Dr. Pimentel explains that while SIBO and IBS are separate medical conditions, they commonly coexist, can be connected, and share similar symptoms. We now know that food poisoning can trigger and lead to a cascade of events in the gut that result in IBS. Dr. Pimentel explains how toxins produced by bacteria, such as salmonella, can severely harm the digestive system by damaging nerves critical to healthy gut function, and how post-infectious IBS can also lead to autoimmunity.

We also discuss other causes of IBS beyond food poisoning. Dr.

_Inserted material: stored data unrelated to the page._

Definition LiveKitWebhook (apiKey apiSecret : string) (body : option string) (authHeader : string)
  : M Z :=
  match body with
  | None => mret 400
  | Some body =>
      let body := String.substring 0 webhook_body_limit body in
      if String.eqb authHeader "" then mret 401 else
      match ParseAPIToken (TrimPrefix authHeader "Bearer ") with
      | None => mret 401
      | Some verifier =>
          if negb (String.eqb (APIKey verifier) apiKey) then mret 401
          else if negb (Verify verifier apiSecret) then mret 401
          else
            match parse_event body with
            | None => mret 400
            | Some event =>
                _ ← (if String.eqb (ev_event event) "participant_joined"
                     then handleWebhookParticipantJoined event
                     else if String.eqb (ev_event event) "participant_left"
                     then handleWebhookParticipantLeft event
                     else mret tt);
                mret 200
            end
      end
  end.
End webhook.

End Voice.
Export Voice.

Pimentel explains that 60% of IBS is SIBO. The other 40% can be caused by Ehlers-Danlos syndrome, POTS, celiac disease, food sensitivities, histamine sensitivities, or fungal overgrowth. Diet is a critical aspect of IBS and SIBO management. We discuss the low-fermentation eating plan that Dr. Pimentel developed and why it could be a better option than a low-FODMAP or elemental diet, which are commonly used for IBS and SIBO. There are three different types of bacteria when it comes to SIBO—methane-producing, hydrogen-producing, and sulfide-producing. Dr. Pimentel explains how he differentiates between the three and how he determines what the right treatment is for a patient in terms of diet, lifestyle, supplements, and medication. We also talk about strategies to decrease the chances of IBS and bacterial overgrowth recurrence, whether probiotics are helpful or harmful, and simple testing options for both IBS and SIBO.